Using the data below, gather each line that includes the word "subst".
########################################
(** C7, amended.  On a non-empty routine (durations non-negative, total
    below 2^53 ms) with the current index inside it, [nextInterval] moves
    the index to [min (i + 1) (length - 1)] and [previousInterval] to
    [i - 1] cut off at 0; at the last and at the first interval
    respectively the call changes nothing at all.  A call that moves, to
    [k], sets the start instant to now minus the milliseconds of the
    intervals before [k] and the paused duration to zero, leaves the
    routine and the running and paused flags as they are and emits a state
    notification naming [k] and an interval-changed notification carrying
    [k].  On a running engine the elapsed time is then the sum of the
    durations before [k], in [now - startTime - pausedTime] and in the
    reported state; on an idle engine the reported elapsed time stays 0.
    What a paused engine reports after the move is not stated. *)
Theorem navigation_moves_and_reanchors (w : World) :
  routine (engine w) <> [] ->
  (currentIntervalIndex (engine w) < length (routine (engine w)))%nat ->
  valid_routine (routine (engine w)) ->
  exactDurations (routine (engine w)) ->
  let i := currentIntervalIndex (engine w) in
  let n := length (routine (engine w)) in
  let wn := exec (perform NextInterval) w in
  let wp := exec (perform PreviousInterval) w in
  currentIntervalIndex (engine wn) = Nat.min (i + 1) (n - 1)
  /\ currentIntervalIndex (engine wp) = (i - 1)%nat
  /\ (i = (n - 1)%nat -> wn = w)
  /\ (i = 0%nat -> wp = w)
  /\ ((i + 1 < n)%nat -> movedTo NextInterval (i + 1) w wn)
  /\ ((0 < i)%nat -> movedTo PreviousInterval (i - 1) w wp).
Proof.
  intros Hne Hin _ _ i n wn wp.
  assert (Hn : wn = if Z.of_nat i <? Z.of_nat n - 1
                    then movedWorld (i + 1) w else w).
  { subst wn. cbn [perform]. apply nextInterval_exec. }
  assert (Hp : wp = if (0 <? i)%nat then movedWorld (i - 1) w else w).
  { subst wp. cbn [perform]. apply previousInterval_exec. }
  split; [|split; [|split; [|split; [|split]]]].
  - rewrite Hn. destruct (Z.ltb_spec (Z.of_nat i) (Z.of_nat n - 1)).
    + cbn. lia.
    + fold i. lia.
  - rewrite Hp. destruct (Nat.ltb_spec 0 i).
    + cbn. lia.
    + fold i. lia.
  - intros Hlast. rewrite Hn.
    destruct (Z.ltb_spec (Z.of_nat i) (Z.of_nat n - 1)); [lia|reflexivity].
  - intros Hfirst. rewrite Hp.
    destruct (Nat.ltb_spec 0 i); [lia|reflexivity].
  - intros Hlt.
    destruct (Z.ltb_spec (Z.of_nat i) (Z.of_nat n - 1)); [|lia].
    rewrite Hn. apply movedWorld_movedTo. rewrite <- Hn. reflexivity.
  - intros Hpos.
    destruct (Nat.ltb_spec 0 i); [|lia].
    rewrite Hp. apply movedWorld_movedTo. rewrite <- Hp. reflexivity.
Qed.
########################################
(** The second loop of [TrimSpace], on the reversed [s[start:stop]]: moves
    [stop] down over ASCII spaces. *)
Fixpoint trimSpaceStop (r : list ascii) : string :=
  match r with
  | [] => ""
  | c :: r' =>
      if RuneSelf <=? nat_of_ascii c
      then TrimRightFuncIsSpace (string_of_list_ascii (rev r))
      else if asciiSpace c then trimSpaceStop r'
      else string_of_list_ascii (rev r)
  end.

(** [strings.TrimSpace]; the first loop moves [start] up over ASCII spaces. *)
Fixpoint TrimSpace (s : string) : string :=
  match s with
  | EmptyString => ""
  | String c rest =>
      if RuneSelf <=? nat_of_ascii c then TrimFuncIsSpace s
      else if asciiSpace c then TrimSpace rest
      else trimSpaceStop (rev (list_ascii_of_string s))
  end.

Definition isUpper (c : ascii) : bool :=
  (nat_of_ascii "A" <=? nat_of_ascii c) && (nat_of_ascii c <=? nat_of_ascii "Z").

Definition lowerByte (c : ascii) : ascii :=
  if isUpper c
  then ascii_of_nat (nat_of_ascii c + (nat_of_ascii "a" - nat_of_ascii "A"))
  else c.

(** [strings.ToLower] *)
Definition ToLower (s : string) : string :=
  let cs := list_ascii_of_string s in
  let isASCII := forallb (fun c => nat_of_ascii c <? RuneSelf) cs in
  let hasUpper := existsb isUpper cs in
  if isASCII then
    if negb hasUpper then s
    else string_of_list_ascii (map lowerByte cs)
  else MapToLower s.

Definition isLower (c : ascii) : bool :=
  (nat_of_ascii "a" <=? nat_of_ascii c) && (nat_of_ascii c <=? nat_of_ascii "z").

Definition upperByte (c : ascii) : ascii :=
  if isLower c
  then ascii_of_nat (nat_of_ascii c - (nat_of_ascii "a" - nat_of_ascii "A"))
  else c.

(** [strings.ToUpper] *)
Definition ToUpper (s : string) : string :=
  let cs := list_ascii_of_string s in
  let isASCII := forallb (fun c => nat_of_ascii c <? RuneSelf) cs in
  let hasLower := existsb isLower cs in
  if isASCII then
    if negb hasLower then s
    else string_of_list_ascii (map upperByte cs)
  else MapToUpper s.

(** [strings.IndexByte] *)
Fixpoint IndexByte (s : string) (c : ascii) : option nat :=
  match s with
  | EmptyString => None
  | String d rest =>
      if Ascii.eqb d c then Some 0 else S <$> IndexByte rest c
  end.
########################################
* [REPLY TO THE EXERCISE]:
  { subst wn. cbn [perform]. apply nextInterval_exec. }
  { subst wp. cbn [perform]. apply previousInterval_exec. }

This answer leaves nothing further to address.